◆ Exercise details:
From the listing below, reproduce word for word the part that opens with the line containing "cstr m t str -> (length str < fuel)%nat ->" and closes with the line containing "- pose proof Hs"; reproduce nothing else.

◆ Information supplied:
Lemma lines_length p : (length (snd (lines p)) <= length p)%nat.
Proof.
  induction p as [|c p IH]; simpl; [lia|]. destruct (lines p) as [ls rest]. simpl in IH.
  destruct (c =? NL); [simpl; lia|]. destruct ls; simpl; lia.
Qed.

Lemma lines_shorter p : fst (lines p) <> [] -> (length (snd (lines p)) < length p)%nat.
Proof.
  induction p as [|c p IH]; simpl; [done|]. pose proof (lines_length p).
  destruct (lines p) as [ls rest]. simpl in *. destruct (c =? NL); [simpl; lia|].
  destruct ls; simpl; [done|]. intros _. specialize (IH ltac:(done)). lia.
Qed.

Lemma lines_none p : fst (lines p) = [] -> snd (lines p) = p.
Proof.
  induction p as [|c p IH]; simpl; [done|]. destruct (lines p) as [ls rest]. simpl in *.
  destruct (c =? NL); [done|]. destruct ls; simpl; [|done]. intros _. by rewrite IH.
Qed.

Lemma lines_no_nul p : no_nul p -> no_nul (snd (lines p)).
Proof.
  induction 1 as [|c p Hc Hp IH]; simpl; [constructor|]. destruct (lines p) as [ls rest]. simpl in *.
  destruct (c =? NL); [done|]. destruct ls; simpl; [by constructor|done].
Qed.

(** A buffer without a newline is the start of the next line. *)
Lemma lines_head b r :
  lines b = ([], b) ->
  fst (lines (b ++ r)) = match fst (lines r) with [] => [] | l :: ls => (b ++ l) :: ls end.
Proof.
  induction b as [|c b IH]; intros Hb; simpl; [by destruct (fst (lines r))|].
  simpl in Hb. destruct (lines b) as [ls rest]. destruct (c =? NL); [done|].
  destruct ls; [|done]. injection Hb as ->. specialize (IH eq_refl).
  destruct (lines (b ++ r)) as [ls' rest']. simpl in IH. subst ls'. by destruct (fst (lines r)).
Qed.

(** A newline after such a buffer ends a line at least as long as the buffer. *)
Lemma lines_long b r :
  lines b = ([], b) -> Forall (fun l => (length l < length b)%nat) (fst (lines (b ++ r))) ->
  fst (lines r) = [].
Proof.
  intros Hb. rewrite lines_head by done. destruct (fst (lines r)) as [|l ls]; [done|]. intros Hf.
  inversion Hf as [|? ? Hl]. rewrite length_app in Hl. lia.
Qed.

Lemma print_lines_app pattern l1 l2 :
  print_lines pattern (l1 ++ l2) = print_lines pattern l1 ++ print_lines pattern l2.
Proof. unfold print_lines. by rewrite fmap_app, concat_app. Qed.

(** The longest line, with its newline, that the buffer holds beside the NUL. *)
Definition MAXLINE : nat := 1022.

Definition short_lines (input : list Z) : Prop :=
  Forall (fun l => (length l <= MAXLINE)%nat) (fst (lines input)).
(** What follows is nothing, or one of the symbols. *)
Definition follow (cs : list Z) (us : list token) : Prop :=
  match us with [] => True | TSym c :: _ => c ∈ cs | _ => False end.

Lemma follow_weaken cs cs' us : follow cs us -> (forall c, c ∈ cs -> c ∈ cs') -> follow cs' us.
Proof. destruct us as [|[]]; simpl; auto. Qed.

Lemma peek_follow ps us toks cs :
  rest_is ps us -> follow cs us -> (forall c, c ∈ cs -> c ∉ toks) -> peek buf ps toks = (ps, false).
Proof.
  intros Hr Hf Hd. rewrite (peek_rest _ _ _ Hr). destruct us as [|[c| |w] us]; try done.
  f_equal. apply bool_decide_eq_false. by apply Hd.
Qed.

Lemma peek_word ps w ts toks :
  rest_is ps (TWord w :: ts) -> (forall c, c ∈ toks -> c ∈ symbols) -> peek buf ps toks = (ps, false).
Proof.
  intros Hr Ht. rewrite (peek_rest _ _ _ Hr). destruct Hr as (_ & _ & [Hw _]%Forall_cons).
  by rewrite (head_not_symbol _ toks Hw Ht).
Qed.

Lemma peek_sym ps c ts toks :
  rest_is ps (TSym c :: ts) -> c ∈ toks -> peek buf ps toks = (ps, true).
Proof. intros Hr Hc. rewrite (peek_rest _ _ _ Hr). f_equal. by apply bool_decide_eq_true. Qed.

Lemma rest_length ps ts : rest_is ps ts -> (2 * length ts <= length buf - ps)%nat.
Proof. intros (_ & Hd & Hts). rewrite <- length_drop, Hd. by apply print_length. Qed.

Lemma parseredirs_print fuel acc rs ps us :
  rest_is ps (redirs_toks rs ++ us) -> follow [124; 41; 38; 59] us -> (length rs < fuel)%nat ->
  exists rs', parseredirs buf fuel acc ps = POk (acc ++ rs') (foldl next ps (redirs_toks rs)) /\
    get_redir <$> rs' = den_redir <$> rs.
Proof.
  revert fuel acc ps. induction rs as [|r rs IH]; intros fuel acc ps Hr Hf Hl;
    destruct fuel as [|fuel]; simpl in Hl; try lia; cbn [parseredirs].
  - rewrite (peek_follow ps us _ [124; 41; 38; 59]) by (done || set_solver). exists [].
    by rewrite app_nil_r.
  - assert (Ht : exists t, redirs_toks (r :: rs) = t :: TWord (snd r) :: redirs_toks rs /\
      strchr [60; 62] (tok_head t) = true /\
      (tok_val t =? 60) = match fst r with RIn => true | _ => false end).
    { destruct r as [[] w]; eexists; (split; [reflexivity|]); by split. }
    destruct Ht as (t & Ht & Hh & Hk). rewrite Ht in Hr |- *. simpl in Hr.
    rewrite (peek_rest _ _ _ Hr), Hh. cbn [negb]. rewrite (gettoken_rest _ _ _ Hr).
    pose proof (rest_next _ _ _ Hr) as Hr1. rewrite (gettoken_rest _ _ _ Hr1). cbn [tok_val tok_bytes].
    pose proof (get_word _ _ _ Hr1) as Hw. pose proof (rest_next _ _ _ Hr1) as Hr2.
    destruct (IH fuel (acc ++ [redir (tok_val t) (next ps t, (next ps t + length (snd r))%nat)]) _ Hr2 Hf
      ltac:(lia)) as (rs' & E & Hg).
    change (TOK_WORD =? TOK_WORD) with true. cbn [negb]. rewrite E. eexists. split.
    { rewrite <- app_assoc. reflexivity. }
    rewrite fmap_app, Hg. unfold redir. rewrite Hk. destruct r as [[] w]; simpl in *; by rewrite Hw.
Qed.

(** The redirections of parseexec() and its loop over the words. *)
Lemma parseargs_print args fuel fr argv rs ps us :
  rest_is ps ((TWord <$> args) ++ redirs_toks rs ++ us) -> follow [124; 41; 38; 59] us ->
  (length argv + length args < MAXARGS)%nat -> (length args + length rs < fuel)%nat ->
  (length rs < fr)%nat ->
  exists c, pbind (parseredirs buf fr [] ps) (fun rs ps => parseargs buf fuel argv rs ps) =
      POk c (foldl next ps ((TWord <$> args) ++ redirs_toks rs)) /\
    cmd_map get c = wrap (Exec ((get <$> argv) ++ args)) (den_redir <$> rs).
Proof.
  revert fuel fr argv ps. induction args as [|w args IH]; intros fuel fr argv ps Hr Hf Ha Hl Hfr;
    (destruct fuel as [|fuel]; [lia|]).
  - destruct (parseredirs_print fr [] rs ps us Hr Hf Hfr) as (rs' & -> & Hg).
    cbn [pbind parseargs app]. pose proof (rest_nexts ps (redirs_toks rs) us Hr) as Hu. rewrite (peek_rest _ _ _ Hu).
    exists (wrap (Exec argv) rs'). rewrite app_nil_r, cmd_map_wrap, Hg. split; [|done].
    destruct us as [|[c| |w] us]; simpl in Hf; try done.
    + rewrite (gettoken_end _ Hu). done.
    + assert (Hs : strchr [124; 41; 38; 59] c = true) by (by apply bool_decide_eq_true).
      simpl. by rewrite Hs.
  - simpl in Hr. assert (Hp0 : parseredirs buf fr [] ps = POk [] ps).
    { destruct fr as [|fr]; [lia|]. cbn [parseredirs].
      by rewrite (peek_word _ _ _ _ Hr) by (unfold symbols; set_solver). }
    rewrite Hp0. cbn [pbind parseargs]. rewrite (peek_word _ _ _ _ Hr) by (unfold symbols; set_solver).
    rewrite (gettoken_rest _ _ _ Hr). cbn [tok_val tok_bytes]. change (TOK_WORD =? 0) with false.
    change (TOK_WORD =? TOK_WORD) with true. cbn [negb]. simpl in Ha, Hl.
    rewrite (proj2 (Nat.leb_gt MAXARGS _)) by (rewrite length_app; simpl; lia).
    pose proof (rest_next _ _ _ Hr) as Hr1.
    destruct (IH fuel (S fuel) (argv ++ [(ps, (ps + length w)%nat)]) _ Hr1 Hf) as (c & E & Hc);
      [rewrite length_app; simpl; lia|lia|lia|].
    exists c. split; [exact E|]. rewrite Hc, fmap_app, <- app_assoc. simpl.
    by rewrite (get_word _ _ _ Hr).
Qed.

Lemma parsebacks_print n fuel c ps us :
  rest_is ps (replicate n (TSym 38) ++ us) -> follow [41; 59] us -> (n < fuel)%nat ->
  parsebacks buf fuel c ps = POk (Nat.iter n Back c) (foldl next ps (replicate n (TSym 38))).
Proof.
  revert fuel c ps. induction n as [|n IH]; intros fuel c ps Hr Hf Hl;
    (destruct fuel as [|fuel]; [lia|]); cbn [parsebacks].
  - simpl in Hr. by rewrite (peek_follow ps us _ [41; 59]) by (done || set_solver).
  - simpl in Hr. rewrite (peek_sym _ _ _ _ Hr) by set_solver. cbn [negb].
    rewrite (gettoken_rest _ _ _ Hr). pose proof (rest_next _ _ _ Hr) as Hr1.
    rewrite (IH fuel _ _ Hr1 Hf) by lia. by rewrite Nat.iter_succ_r.
Qed.

Lemma nexts_ge ps ts : (ps <= foldl next ps ts)%nat.
Proof.
  revert ps. induction ts as [|t ts IH]; intros ps; simpl; [lia|]. specialize (IH (next ps t)).
  unfold next in *. lia.
Qed.

(** A function of the parser reads the tokens, when one of the symbols or nothing follows, and
    returns the command. *)
Definition parses (parse : nat -> nat -> pres (cmd str)) (k : nat) (cs : list Z) (ts : list token)
    (d : cmd word) : Prop :=
  forall ps us fuel, rest_is ps (ts ++ us) -> follow cs us ->
    (4 * (length buf - ps) + k <= fuel)%nat ->
    exists c, parse fuel ps = POk c (foldl next ps ts) /\ cmd_map get c = d.

Lemma parses_backs n c ps us fuel :
  rest_is ps (replicate n (TSym 38) ++ us) -> follow [41; 59] us -> (length buf - ps < fuel)%nat ->
  parsebacks buf fuel c ps = POk (Nat.iter n Back c) (foldl next ps (replicate n (TSym 38))).
Proof.
  intros Hr Hf Hl. apply (parsebacks_print n fuel c ps us Hr Hf).
  pose proof (rest_length _ _ Hr) as H. rewrite length_app, length_replicate in H. lia.
Qed.

Lemma follow_backs n us : follow [41; 59] us -> follow [41; 38; 59] (replicate n (TSym 38) ++ us).
Proof.
  intros Hf. destruct n; simpl; [|set_solver]. eapply follow_weaken; [exact Hf|]. set_solver.
Qed.

(** The pipeline and the [&]s that begin a line. *)
Lemma parses_head p n ps us f :
  parses (parsepipe buf) 3 [41; 38; 59] (toks_pline p) (den_pline p) ->
  rest_is ps ((toks_pline p ++ replicate n (TSym 38)) ++ us) -> follow [41; 59] us ->
  (4 * (length buf - ps) + 3 <= f)%nat ->
  exists c,
    (forall k : cmd str -> nat -> pres (cmd str),
       pbind (parsepipe buf f ps) (fun c ps => pbind (parsebacks buf (S f) c ps) k) =
       k c (foldl next ps (toks_pline p ++ replicate n (TSym 38)))) /\
    cmd_map get c = Nat.iter n Back (den_pline p) /\
    rest_is (foldl next ps (toks_pline p ++ replicate n (TSym 38))) us.
Proof.
  intros Hp Hr Hf Hl. pose proof (rest_nexts _ _ _ Hr) as Hu. rewrite <- app_assoc in Hr.
  destruct (Hp ps _ f Hr (follow_backs n us Hf) Hl) as (c & -> & Hc).
  pose proof (rest_nexts _ _ _ Hr) as Hr1. pose proof (nexts_ge ps (toks_pline p)).
  exists (Nat.iter n Back c). split; [|by rewrite cmd_map_backs, Hc].
  intros k. cbn [pbind]. rewrite (parses_backs n c _ us (S f) Hr1 Hf) by lia. by rewrite foldl_app.
Qed.

Lemma parses_lend p n :
  parses (parsepipe buf) 3 [41; 38; 59] (toks_pline p) (den_pline p) ->
  parses (parseline buf) 4 [41] (toks_line (LEnd p n)) (den_line (LEnd p n)).
Proof.
  intros IH ps us [|f] Hr Hf Hl; [lia|]. cbn [parseline toks_line den_line] in *.
  destruct (parses_head p n ps us f IH Hr) as (c & E & Hc & Hu); [|lia|].
  { eapply follow_weaken; [exact Hf|]. set_solver. }
  rewrite E. rewrite (peek_follow _ us _ [41]) by (done || set_solver). by exists c.
Qed.
(* ===== verification/Ulib.v ===== *)
(** The user library: ulib.c and printf.c.

    A C string is the list of its bytes before the NUL; printf() returns the bytes that it
    writes. The arguments of printf() are the words of the stack after the format, and
    [str_at] is the C string at an address. *)

From S2P Require Export Mem.

Open Scope Z_scope.

(** *** ulib.c *)

Fixpoint strcmp (p q : list Z) : Z :=
  match p, q with
  | a :: p', b :: q' => if a =? b then strcmp p' q' else u8 a - u8 b
  | a :: _, [] => u8 a
  | [], b :: _ => - u8 b
  | [], [] => 0
  end.

(** The string from the character on. *)
Fixpoint ustrchr (s : list Z) (c : Z) : option (list Z) :=
  match s with
  | [] => None
  | x :: s' => if x =? c then Some s else ustrchr s' c
  end.

Fixpoint atoi_loop (n : Z) (s : list Z) : Z :=
  match s with
  | c :: s' => if (48 <=? c) && (c <=? 57) then atoi_loop (s32 (n * 10 + c - 48)) s' else n
  | [] => n
  end.
Definition atoi (s : list Z) : Z := atoi_loop 0 s.

(** memmove() of ulib.c: the loop copies from the lowest address up. *)
Fixpoint umemmove_loop (n : nat) (m : mem) (dst src : Z) : mem :=
  match n with
  | O => m
  | S n' => umemmove_loop n' (wr m dst (rd m src)) (dst + 1) (src + 1)
  end.
Definition umemmove (m : mem) (vdst vsrc n : Z) : mem := umemmove_loop (Z.to_nat n) m vdst vsrc.

(** The loops over a string have no counter: [None] when the fuel is used up. *)
Fixpoint ustrcpy (fuel : nat) (m : mem) (s t : Z) : option mem :=
  match fuel with
  | O => None
  | S f =>
      let c := rd m t in
      let m' := wr m s c in
      if c =? 0 then Some m' else ustrcpy f m' (s + 1) (t + 1)
  end.

Fixpoint ustrlen_loop (fuel : nat) (m : mem) (s n : Z) : option Z :=
  match fuel with
  | O => None
  | S f => if rd m (s + n) =? 0 then Some n else ustrlen_loop f m s (n + 1)
  end.
Definition ustrlen (fuel : nat) (m : mem) (s : Z) : option Z := ustrlen_loop fuel m s 0.

Definition umemset (m : mem) (dst c n : Z) : mem := stosb m dst c (Z.to_nat n).

(** *** printf.c *)

(** [digits[d]] of ["0123456789ABCDEF"] *)
Definition digit (d : Z) : Z := if d <? 10 then 48 + d else 55 + d.

(** The do-while loop of printint(): the digits in [buf], least significant first. A word has
    at most 32 digits, in base 2. *)
Fixpoint digits_loop (fuel : nat) (x base : Z) : list Z :=
  match fuel with
  | O => []
  | S f => digit (x mod base) :: if x / base =? 0 then [] else digits_loop f (x / base) base
  end.

(** The contents of [buf], whose size is 16. *)
Definition printint_buf (xx base sgn : Z) : list Z :=
  let neg := negb (sgn =? 0) && (xx <? 0) in
  let x := if neg then u32 (- xx) else u32 xx in
  digits_loop 32 x base ++ (if neg then [45] else []).

Definition printint (xx base sgn : Z) : list Z := reverse (printint_buf xx base sgn).

(** The string "(null)". *)
Definition null_str : list Z := [40; 110; 117; 108; 108; 41].

Section Printf.
Context (str_at : Z -> list Z) (ap : nat -> Z).

(** The loop over the format; [esc] is [state == '%'] and [i] counts the arguments used. *)
Fixpoint printf_loop (fmt : list Z) (esc : bool) (i : nat) : list Z :=
  match fmt with
  | [] => []
  | c :: fmt' =>
      if negb esc then
        if c =? 37 then printf_loop fmt' true i else c :: printf_loop fmt' false i
      else if c =? 100 then printint (s32 (ap i)) 10 1 ++ printf_loop fmt' false (S i)
      else if (c =? 120) || (c =? 112) then printint (s32 (ap i)) 16 0 ++ printf_loop fmt' false (S i)
      else if c =? 115 then
        (if ap i =? 0 then null_str else str_at (ap i)) ++ printf_loop fmt' false (S i)
      else if c =? 99 then u8 (ap i) :: printf_loop fmt' false (S i)
      else if c =? 37 then c :: printf_loop fmt' false i
      else 37 :: c :: printf_loop fmt' false i
  end.

Definition printf (fmt : list Z) : list Z := printf_loop fmt false 0.
End Printf.

(** *** Numbers *)

Lemma s32_u32 x y : u32 x = u32 y -> s32 x = s32 y.
Proof. unfold s32. by intros ->. Qed.

Lemma s32_horner n c : s32 (s32 n * 10 + c - 48) = s32 (n * 10 + c - 48).
Proof.
  apply s32_u32. pose proof (u32_s32 n) as H. unfold u32 in *.
  rewrite <- !Z.add_sub_assoc, <- Zplus_mod_idemp_l, <- Zmult_mod_idemp_l, H, Zmult_mod_idemp_l.
  by rewrite Zplus_mod_idemp_l.
Qed.

Definition is_digit (c : Z) : Prop := 48 <= c <= 57.

Lemma atoi_loop_app n l1 l2 :
  Forall is_digit l1 -> atoi_loop n (l1 ++ l2) = atoi_loop (atoi_loop n l1) l2.
Proof.
  intros H. revert n. induction H as [|c l1 Hc _ IH]; intros n; simpl; [done|].
  unfold is_digit in Hc. rewrite (proj2 (Z.leb_le 48 c)), (proj2 (Z.leb_le c 57)) by lia. apply IH.
Qed.

Lemma digits_loop_digit fuel x : 0 <= x -> Forall is_digit (digits_loop fuel x 10).
Proof.
  revert x. induction fuel as [|fuel IH]; intros x Hx; simpl; constructor.
  - pose proof (Z.mod_pos_bound x 10). unfold is_digit, digit. rewrite (proj2 (Z.ltb_lt _ _)) by lia. lia.
  - destruct (x / 10 =? 0); [constructor|]. apply IH. apply Z.div_pos; lia.
Qed.

Lemma digits_loop_length fuel k x base :
  2 <= base -> (0 < k)%nat -> 0 <= x < base ^ Z.of_nat k -> (length (digits_loop fuel x base) <= k)%nat.
Proof.
  intros Hb. revert k x. induction fuel as [|fuel IH]; intros k x Hk Hx; simpl; [lia|].
  destruct (Z.eqb_spec (x / base) 0) as [H0|H0]; simpl; [lia|]. destruct k as [|[|k]]; [lia| |].
  - exfalso. apply H0. apply Z.div_small. rewrite Z.pow_1_r in Hx. lia.
  - enough (length (digits_loop fuel (x / base) base) <= S k)%nat by lia. apply IH; [lia|].
    rewrite (Nat2Z.inj_succ (S k)), Z.pow_succ_r in Hx by lia. split; [apply Z.div_pos; lia|].
    apply Z.div_lt_upper_bound; lia.
Qed.

Lemma digit_undo d : 0 <= d < 10 -> digit d - 48 = d.
Proof. intros Hd. unfold digit. rewrite (proj2 (Z.ltb_lt d 10)) by lia. lia. Qed.

Lemma atoi_digits fuel x :
  0 <= x < 10 ^ Z.of_nat fuel -> atoi (reverse (digits_loop fuel x 10)) = s32 x.
Proof.
  revert x. induction fuel as [|fuel IH]; intros x Hx.
  { assert (x = 0) as -> by (simpl in Hx; lia). reflexivity. }
  rewrite Nat2Z.inj_succ, Z.pow_succ_r in Hx by lia. cbn [digits_loop]. rewrite reverse_cons.
  pose proof (Z.mod_pos_bound x 10 ltac:(lia)) as Hm. pose proof (Z.div_mod x 10 ltac:(lia)) as Hd.
  assert (Hdig : is_digit (digit (x mod 10))).
  { pose proof (digit_undo (x mod 10) Hm). unfold is_digit. lia. }
  assert (Hpre : forall pre, Forall is_digit pre -> atoi pre = s32 (x / 10) ->
    atoi (pre ++ [digit (x mod 10)]) = s32 x).
  { intros pre Hpre E. unfold atoi in *. rewrite atoi_loop_app, E by done. simpl.
    unfold is_digit in Hdig. rewrite (proj2 (Z.leb_le 48 _)), (proj2 (Z.leb_le _ 57)) by lia. simpl.
    rewrite s32_horner. f_equal. pose proof (digit_undo (x mod 10) Hm). lia. }
  destruct (Z.eqb_spec (x / 10) 0) as [H0|H0].
  - apply (Hpre []); [constructor|]. by rewrite H0.
  - apply Hpre; [apply Forall_reverse, digits_loop_digit; lia|]. apply IH.
    split; [lia|]. apply Z.div_lt_upper_bound; lia.
Qed.

Lemma printint_buf_length xx base sgn :
  base = 10 \/ base = 16 -> (length (printint_buf xx base sgn) <= 16)%nat.
Proof.
  intros Hb.
  assert (Hlen : forall x, (length (digits_loop 32 (u32 x) base) <= 10)%nat).
  { intros x. assert (Hm : 0 <= u32 x < 2 ^ 32) by (unfold u32; apply Z.mod_pos_bound; lia).
    apply digits_loop_length; [lia|lia|]. change (Z.of_nat 10) with 10.
    destruct Hb as [-> | ->]; lia. }
  unfold printint_buf. cbv zeta. rewrite length_app. destruct (_ && _).
  - specialize (Hlen (- xx)). cbn [length]. lia.
  - specialize (Hlen xx). cbn [length]. lia.
Qed.

(** printint() prints every int in decimal so that atoi() reads it back, the least int
    included (after its sign), and the digits fit into its buffer of 16 bytes, in decimal as
    in hexadecimal. *)
Theorem printint_roundtrip xx :
  - 2 ^ 31 <= xx < 2 ^ 31 ->
  (length (printint_buf xx 10 1) <= 16)%nat /\ (length (printint_buf xx 16 0) <= 16)%nat /\
  (if decide (xx < 0)
   then exists ds, printint xx 10 1 = 45 :: ds /\ atoi ds = s32 (- xx)
   else atoi (printint xx 10 1) = xx).
Proof.
  intros Hxx.
  split_and!.
  - apply printint_buf_length. auto.
  - apply printint_buf_length. auto.
  - unfold printint, printint_buf. change (negb (1 =? 0)) with true. cbn [andb].
    case_decide as Hneg.
    + rewrite (proj2 (Z.ltb_lt xx 0)) by done. rewrite reverse_app.
      exists (reverse (digits_loop 32 (u32 (- xx)) 10)). split; [done|].
      unfold u32. rewrite Z.mod_small by lia. apply atoi_digits. change (Z.of_nat 32) with 32. lia.
    + rewrite (proj2 (Z.ltb_ge xx 0)) by lia. rewrite app_nil_r.
      unfold u32. rewrite Z.mod_small by lia. rewrite atoi_digits by (change (Z.of_nat 32) with 32; lia).
      apply s32_small. lia.
Qed.

Lemma printint_roundtrip_witness :
  (length (printint_buf (-2147483648) 10 1) <= 16)%nat /\
  (length (printint_buf (-2147483648) 16 0) <= 16)%nat /\
  exists ds, printint (-2147483648) 10 1 = 45 :: ds /\ atoi ds = s32 2147483648.
Proof. exact (printint_roundtrip (-2147483648) ltac:(lia)). Defined.

(** *** strcpy() and strlen() *)

Lemma ustrlen_cstr m s str fuel :
  cstr m s str -> (length str < fuel)%nat -> ustrlen fuel m s = Some (Z.of_nat (length str)).
Proof.
  unfold ustrlen. intros Hs Hf. rewrite <- (Z.add_0_l (Z.of_nat _)).
  replace s with (s + 0) in Hs by lia. revert Hf Hs. generalize 0 as n. revert fuel.
  induction str as [|c str IH]; intros [|fuel] n Hf Hs; simpl in *; try lia.
  - apply cstr_nil_inv in Hs. rewrite Hs. simpl. f_equal. lia.
  - apply cstr_cons_inv in Hs as (-> & Hc & Hs). rewrite (proj2 (Z.eqb_neq c 0) Hc).
    rewrite IH; [f_equal; lia|lia|]. by replace (s + (n + 1)) with (s + n + 1) by lia.
Qed.

Lemma cstr_ext m1 m2 a s :
  (forall b, a <= b <= a + Z.of_nat (length s) -> rd m1 b = rd m2 b) -> cstr m1 a s -> cstr m2 a s.
Proof.
  intros Hm (Hn & Hb & Hz). split_and!; [done| |].
  - rewrite <- Hb at 2. apply rd_bytes_ext. intros b Hb'. symmetry. apply Hm. lia.
  - rewrite <- Hz. symmetry. apply Hm. lia.
Qed.

(** strcpy() to a place that does not overlap the string: the string is there, and nothing else
    is written. *)
Lemma ustrcpy_cstr str m s t fuel :
  cstr m t str -> (length str < fuel)%nat ->
  s + Z.of_nat (length str) < t \/ t + Z.of_nat (length str) < s ->
  exists m', ustrcpy fuel m s t = Some m' /\ cstr m' s str /\
    forall b, b < s \/ s + Z.of_nat (length str) < b -> rd m' b = rd m b.
Proof.
  revert m s t fuel. induction str as [|c str IH]; intros m s t [|fuel] Hs Hf Hd; simpl in *; try lia.
  - apply cstr_nil_inv in Hs. rewrite Hs. simpl. eexists. split_and!; [done| |].
    + split_and!; [constructor|done|]. simpl. rewrite Z.add_0_r. by rewrite rd_wr_eq.
    + intros b Hb. rewrite rd_wr_ne by lia. done.
  - pose proof Hs as (Hr & Hc & Ht)%cstr_cons_inv. rewrite Hr, (proj2 (Z.eqb_neq c 0) Hc).
    destruct (IH (wr m s c) (s + 1) (t + 1) fuel) as (m' & -> & Hc' & Hm'); [|lia..|].
    { apply (cstr_ext m); [|done]. intros b Hb. by rewrite rd_wr_ne by lia. }
    exists m'. split_and!; [done| |].
    + apply cstr_cons; [|done|done]. rewrite Hm' by lia. apply rd_wr_eq.
    + intros b Hb. rewrite Hm', rd_wr_ne by lia. done.
Qed.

◆ Written answer:
  cstr m t str -> (length str < fuel)%nat ->
  s + Z.of_nat (length str) < t \/ t + Z.of_nat (length str) < s ->
  exists m', ustrcpy fuel m s t = Some m' /\ cstr m' s str /\
    forall b, b < s \/ s + Z.of_nat (length str) < b -> rd m' b = rd m b.
Proof.
  revert m s t fuel. induction str as [|c str IH]; intros m s t [|fuel] Hs Hf Hd; simpl in *; try lia.
  - apply cstr_nil_inv in Hs. rewrite Hs. simpl. eexists. split_and!; [done| |].
    + split_and!; [constructor|done|]. simpl. rewrite Z.add_0_r. by rewrite rd_wr_eq.
    + intros b Hb. rewrite rd_wr_ne by lia. done.
  - pose proof Hs as (Hr & Hc & Ht)%cstr_cons_inv. rewrite Hr, (proj2 (Z.eqb_neq c 0) Hc).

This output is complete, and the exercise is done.